-------- Records shown

(** The loop finds what the text says. *)
Lemma parse_loop_run fuel b cs file w :
  heap w !! b = Some (BChars cs) → length cs = Z.to_nat LINE → is_str file → (length file < fuel)%nat →
  ends_as b (Z.to_nat LINE) w (parse_lines (pieces fuel file)) (parse_loop fuel (Ptr b 0) file).
Proof.
  revert b cs file w. induction fuel as [|fuel IH]; intros b cs file w Hb Hl Hs Hf; [lia|].
  destruct file as [|c file].
  { exists cs, (sys_strtok (os w)). split; [done|]. rewrite -scanned_on /on insert_id // with_heap_id. done. }
  cbn [pieces parse_loop]. pose proof (fgets_run b cs c file w Hb Hl) as Hg.
  pose proof (next_line_rest 126 c file) as Hrest. pose proof (next_line_split 127 (c :: file)) as Hsplit.
  destruct (next_line 127 (c :: file)) as [l r]. destruct Hg as (cs1 & Hg & Hl1 & Ht1). cbn in Hrest, Hsplit.
  rewrite -Hsplit in Hs. apply is_str_app in Hs as [Hls Hrs]. rewrite scanned_on in Hg.
  eapply ends_as_scanned; [by apply (bind_ok _ _ _ _ _ Hg)|]. cbn [fst snd parse_lines].
  destruct (strtok_run (Ptr b 0) b 0 l search cs1 (scanned b cs1 (sys_strtok (os w)) w) (scanned_lookup _ _ _ _) Ht1 Hls eq_refl)
    as [(q2 & He & _ & Hr2)|(cs2 & o2 & q2 & Hne & Hl2 & Ht2 & Ha2 & Hr2)].
  - rewrite /parse_line He. left. rewrite (bind_ok _ _ _ _ _ Hr2). apply bind_stop. done.
  - eapply ends_as_scanned; [by apply (bind_ok _ _ _ _ _ Hr2)|]. set (w2 := scanned b cs2 _ _).
    assert (Hc : strcmp (Ptr b o2) (Lit string_match 0) w2 =
      Ok (if decide (first_token search l = string_match) then 0 else 1) w2).
    { apply wp_exact. eapply wp_strcmp; [|by apply get_cstr_lit; repeat constructor|done].
      eapply get_cstr_holds; [apply scanned_lookup|exact Ht2|by apply first_token_str]. }
    assert (Hw2 : heap w2 !! b = Some (BChars cs2)) by apply scanned_lookup.
    assert (Hl2' : length cs2 = Z.to_nat LINE) by congruence.
    rewrite (parse_line_value l Hne). destruct (decide (first_token search l = string_match)) as [Heq|Hneq].
    + pose proof (value_code_run b cs2 q2 (after_token search l) w2 Hw2 Ha2 ltac:(by apply after_token_str) eq_refl) as Hv.
      rewrite Hl2' in Hv. assert (Hex : ∀ p, ends_as b (Z.to_nat LINE) w2 p value_code →
        ends_as b (Z.to_nat LINE) w2 p (c0 ← strcmp (Ptr b o2) (Lit string_match 0);
          if c0 =? 0 then value_code else parse_loop fuel (Ptr b 0) r)).
      { intros p. rewrite /ends_as (bind_ok _ _ _ _ _ Hc). done. }
      apply Hex in Hv. destruct (parse_value _) eqn:Hpv; [by destruct (parse_value_found _ Hpv)|exact Hv..].
    + specialize (IH b cs2 r w2 Hw2 Hl2' Hrs ltac:(cbn in Hf; lia)).
      rewrite /ends_as (bind_ok _ _ _ _ _ Hc) /=. exact IH.
Qed.
End strtok.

----------------

> **Exercise requirements**: All lines of the records above with the word "ltac" in them are to be copied.

> **Result for this task**:
    + pose proof (value_code_run b cs2 q2 (after_token search l) w2 Hw2 Ha2 ltac:(by apply after_token_str) eq_refl) as Hv.
    + specialize (IH b cs2 r w2 Hw2 Hl2' Hrs ltac:(cbn in Hf; lia)).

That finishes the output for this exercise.